Activation of dendritic cells (DCs)3 is a crucial mechanism by which vaccine adjuvants stimulate protective adaptive immunity to cancer or microbial infection. Agonists to several TLRs are in clinical development as adjuvants (1). The most promising TLR ligand is an unmethylated CpG dinucleotide containing DNA that stimulates TLR9 in a pathway requiring the adaptor MyD88, leading to the activation of DCs (2, 3). Nonetheless, there is a debate as to whether TLR stimulation is essential for the Ab-enhancing effect of vaccine adjuvants like alum. Although initial studies showed that MyD88- deficient mice are defective in mounting Th1 and B cell responses (4), this notion has been recently challenged (5). It has also become clear that an alternative pathogen detection system exists, in addition to TLRs, that relies on a family of intracellular receptors called nucleotide-binding oligomerization domain-like receptors (NLRs) (6, 7, 8). In addition to pathogen-associated molecular patterns, some of these NLRs also sense the presence of endogenous danger signals. The most studied NLR member is NALP3, which, together with Cardinal and apoptosis-associated speck-like protein containing a caspase recruitment domain (ASC), forms a caspase-1 activating complex, the so-called inflammasome (9). This complex is activated by multiple agonists including a bacterially derived muramyl dipeptide or endogenous ATP and uric acid, leading to the processing and release of IL-1β (10, 11). We therefore considered the possibility that NLRs, in addition to TLRs, are implicated in the effect of some adjuvants.
Materials and Methods
Wild-type (WT), ASC−/−, IPAF−/− (gifts of V. Dixit, Genetech; IPAF is IL-1β-converting enzyme protease activating factor), MyD88−/−, and NALP3−/− mice (12) (all mice in C57BL/6 background) were bred at the University of Lausanne, Lausanne, Switzerland and at the University Hospital, Ghent, Belgium. Male and female mice were used between the ages of 8 and 14 wk. All in vivo experiments were approved by the animal ethics committee of Ghent University.

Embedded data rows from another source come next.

(** Counters are exact: [n] calls of [Increment] on a new metric, for any
    [n] below 2^53, report exactly [n]. *)
Theorem increments_exact cron_Parse st m tg itv keep nullable n nano :
  points st !! point_key m tg = None -> cron_Parse itv = None ->
  (0 < n)%nat -> Z.of_nat n < max_exact ->
  exists st' msg,
    Nat.iter n (fun r => rbind r (fun st => Increment cron_Parse st m tg itv keep nullable)) (Ok st) = Ok st' /\
    snd (fire nano (length (store st)) st') = Some msg /\ msg_metric msg = m /\
    msg_value msg = f64_of_Z (Z.of_nat n).
Proof.
  intros Hk Hc Hn0 Hn.
  assert (Hiter : forall k st0, Nat.iter k (fun r => rbind r (fun st => Increment cron_Parse st m tg itv keep nullable)) st0
    = rbind st0 (fun st => value_adds cron_Parse m tg "sum" itv keep nullable st (replicate k (f64_of_Z 1)))).
  { intros k. induction k as [|k IH]; intros st0; [by destruct st0|].
    rewrite Nat.iter_succ_r, IH, rbind_assoc. done. }
  rewrite Hiter. cbn [rbind]. set (vs := replicate n (f64_of_Z 1)).
  assert (Hlen : length vs = n) by apply length_replicate.
  assert (Hvs : vs <> []) by (destruct n; [lia|done]).
  pose proof (value_adds_fresh cron_Parse st m tg "sum" itv keep nullable vs Hk Hc ltac:(set_solver) Hvs) as Hadd.
  rewrite Hadd. destruct (Run nano (updated (fresh_point st m tg "sum" itv keep nullable) vs)) as [msg p'] eqn:HR.
  destruct (fire_fresh st m tg "sum" itv keep nullable nano vs _ _ HR _ eq_refl) as (st'' & Hf & _).
  rewrite updated_fresh in HR; [|by left|done|rewrite Hlen; unfold max_exact, two63 in *; lia].
  unfold Run, pre, IsValueNull in HR. cbn in HR. rewrite andb_false_r in HR.
  injection HR as <- _. eexists _, _. rewrite Hf. split_and!; [done..|]. cbn [msg_value GetValue value]. unfold vs.
  rewrite <- f64_of_Z_0, <- (fmap_replicate f64_of_Z).
  assert (Hsum : foldr Z.add 0 (replicate n 1) = Z.of_nat n) by (clear; induction n; simpl in *; lia).
  rewrite sum_values_int, Hsum; [done|lia|apply Forall_replicate; lia|lia].
Qed.

Lemma increments_exact_witness :
  exists st' msg,
    Nat.iter 3 (fun r => rbind r (fun st => Increment (fun _ => None) st "m" ∅ "@every 1m" false false)) (Ok demo_stats) = Ok st' /\
    snd (fire 5000000 0 st') = Some msg /\ msg_metric msg = "m" /\ msg_value msg = f64_of_Z 3.
Proof.
  apply (increments_exact (fun _ => None) demo_stats "m" ∅ "@every 1m" false false 3 5000000);
    [reflexivity|reflexivity|lia|reflexivity].
Defined.

Definition min_of (acc v : float64) : float64 := if f64_ltb v acc then v else acc.

Lemma updated_min p vs :
  aggregation p = "min" -> valNull p = 0 ->
  updated p vs = set_value_bits (foldl min_of (value p) vs) 0 p.
Proof.
  revert p. induction vs as [|v vs IH]; intros p Ha Hn; simpl.
  { unfold set_value_bits. rewrite <- Hn. by destruct p. }
  assert (Hs : aggregate v p = set_value_bits (min_of (value p) v) 0 p).
  { unfold aggregate, IsValueNull, min_of. rewrite Ha, Hn. cbn [String.eqb Ascii.eqb Bool.eqb Z.eqb negb].
    unfold GetValue, SetValue. cbn. destruct (f64_ltb v (value p)); [done|].
    unfold set_value_bits. rewrite <- Hn. by destruct p. }
  rewrite Hs, IH by done. done.
Qed.
Lemma first_calls_race_witness :
  exists s,
    let c := mkCall "m" ∅ "sum" "@every 1m" false true (f64_of_Z 1) in
    let cf := run_schedule (fun _ => None) s (mkConf demo_new [TUpdate c GLoad; TUpdate c GLoad] []) in
    length (store (cf_stats cf)) = 2%nat /\ points (cf_stats cf) = {[ "m" := 1%nat ]}.
Proof.
  destruct (first_calls_race (fun _ => None) demo_new (mkCall "m" ∅ "sum" "@every 1m" false true (f64_of_Z 1))
    (mkCall "m" ∅ "sum" "@every 1m" false true (f64_of_Z 1))) as (s & _ & H1 & _ & H2).
  - apply (New_wf (fun _ => inr 0) (inr "h") demo_settings). reflexivity.
  - reflexivity.
  - reflexivity.
  - reflexivity.
  - reflexivity.
  - cbn. set_solver.
  - cbn. set_solver.
  - exists s. split; [exact (f_equal length H1)|exact H2].
Defined.

(** ** Any number of goroutines adding to one point *)

Lemma int64_of_Z_add a b : int64_of_Z (int64_of_Z a + b) = int64_of_Z (a + b).
Proof.
  unfold int64_of_Z. f_equal. replace (a + b + two63) with (a + two63 + b) by lia.
  rewrite <- (Zplus_mod_idemp_l (a + two63)). f_equal. lia.
Qed.

Definition sum_list (ns : list Z) : Z := foldr Z.add 0 ns.

(** A quantity summed over the threads. *)
Definition total {A} (f : Z -> A -> Z) (ns : list Z) (pcs : list A) : Z := sum_list (zip_with f ns pcs).
(* ===== verification/SnitchSystem.v ===== *)
(** * Package [snitch]: the goroutines of an instance ([snitch/snitch.go])

    [New] starts a goroutine for [start], which schedules the points there are,
    starts the client (UDP or HTTP), the cron and the runtime collector.  The
    cron runs [CustomPoint.Run] in a goroutine per firing, and each of these
    hands its message to the client over the unbuffered channel [receiver].
    This file is the whole instance as a transition function on these goroutines,
    the callers of the package and the outcomes of the network.  A call of the
    package is a thread with the single steps of [SnitchConc], so the stages of
    [getPoint] interleave with everything else; a firing of the cron is split at
    the send. *)

From stdpp Require Import base gmap strings list.
From Stdlib Require Import ZArith Lia.
From S2P Require Import Prelude Float64 GoValue Snitch SnitchState SnitchConc.

Local Open Scope Z_scope.

(** ** Goroutines *)

(** A goroutine in [Run]: its message is computed and it waits at
    [p.sender <- message], or it has [p.post(p)] left to do. *)
Inductive run_pc : Type :=
| Sending (l : nat) (m : message)
| Posting (l : nat).

(** What [start] does next. *)
Inductive start_pc : Type := SRange | SClient | SCron | SRuntime | SDone.
(* ===== verification/Election.v ===== *)
(** * Package [election] ([election/election.go], [election/structs.go])

    The manager's functions are sequences of ZooKeeper calls with local effects
    in between, run by several nodes against one server.  Each function is a
    [prog]: a tree of calls with typed continuations.  The same tree is executed
    alone ([exec]) or interleaved with those of other nodes ([net_step]).  The
    ZooKeeper server is a parameter: the class [ZkServer] has the replies it may
    give and [ZkLaws] what the client documentation promises of them, failures
    included. *)

From stdpp Require Import base gmap strings list relations functions.
From Stdlib Require Import ZArith Lia.
From S2P Require Import Prelude Chan Util.

Local Open Scope Z_scope.

(** ** Signals, configuration, cluster *)

Definition Master : Z := 1.
Definition Slave : Z := 2.
Definition ClusterChanged : Z := 3.
Definition Disconnected : Z := 4.

Definition defaultChannelSize : nat := 5.

Record Config : Type := mkConfig {
  ZKURL : list string;
  ZKElectionNodeURI : string;
  ZKSlaveNodesURI : string;
  ReconnectionTimeout : string;
  SessionTimeout : string;
  ClusterChangeCheckTime : string;
  ClusterChangeWaitTime : string;
}.

Record Cluster : Type := mkCluster {
  cl_IsMaster : bool;
  cl_Master : string;
  cl_Slaves : list string;
  cl_Nodes : list string;
  cl_NumNodes : Z;
}.

(** Errors of the ZooKeeper client: the two the code tells apart by their text,
    and any other. *)
Inductive zk_error : Type := ErrNoNode | ErrNodeExists | ErrZk (e : string).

Isolation and activation of mouse primary cells
Ags and adjuvant
OVA was purchased from Worthington Biochemical. In Ag-tracking experiments, OVA-Alexa Fluor 647 (Molecular Probes) was used. Imject Alum (Pierce Biochemicals; hereafter simply called alum) is a mixture of aluminum hydroxide and magnesium hydroxide and was mixed at a 1:20 ratio with a solution of OVA Ag in saline, followed by stirring for at least 1 h. For immunization, 500 μl of alum (crystalline magnesium hydroxide and amorphous aluminum hydroxide) suspension (1 mg) containing 10 μg of OVA (OVA-alum) was injected i.p. or, alternatively, 10 μg of OVA in 500 μl saline was injected.
Detection of cellular influx in vivo after OVA-alum injection
In WT and NALP3−/− mice, 2, 6, and 24 h after injection the peritoneal cavity was washed with 3 ml of PBS containing EDTA (peritoneal lavage) and the mediastinal lymph nodes were harvested and used for flow cytometry as previously described (14).
In experiments where the role of IL-1β was examined, mice were treated with anti-IL-1β mAb (200 μg/ms i.p.; BioLegend) 5 min before OVA-alum injection and sacrificed 24 h later. Detection of Ag-specific T cell responses was done as previously described (14).
For all experiments, the difference between groups was calculated using the Mann-Whitney U test for unpaired data (GraphPad Prism version 4.0). Differences were considered significant when p < 0.05.
Alum adjuvant activates the NALP3 inflammasome
We first exposed peritoneal macrophages obtained from WT, NALP3−/−, and ASC−/− mice to various amounts of alum (see Materials and Methods for composition). Even at low doses, a substantial amount of processed IL-1β was detected in the cellular supernatant, which compared well with the quantities of this cytokine observed with crystalline monosodium urate (MSU), one of the most potent activators of the NALP3 inflammasome (12) (Fig. 1 A). IL-1β was almost completely absent in supernatants of macrophages from NALP3- and ASC-deficient mice, indicating a crucial involvement of NALP3 in caspase-1-mediated, pro-IL-1β processing.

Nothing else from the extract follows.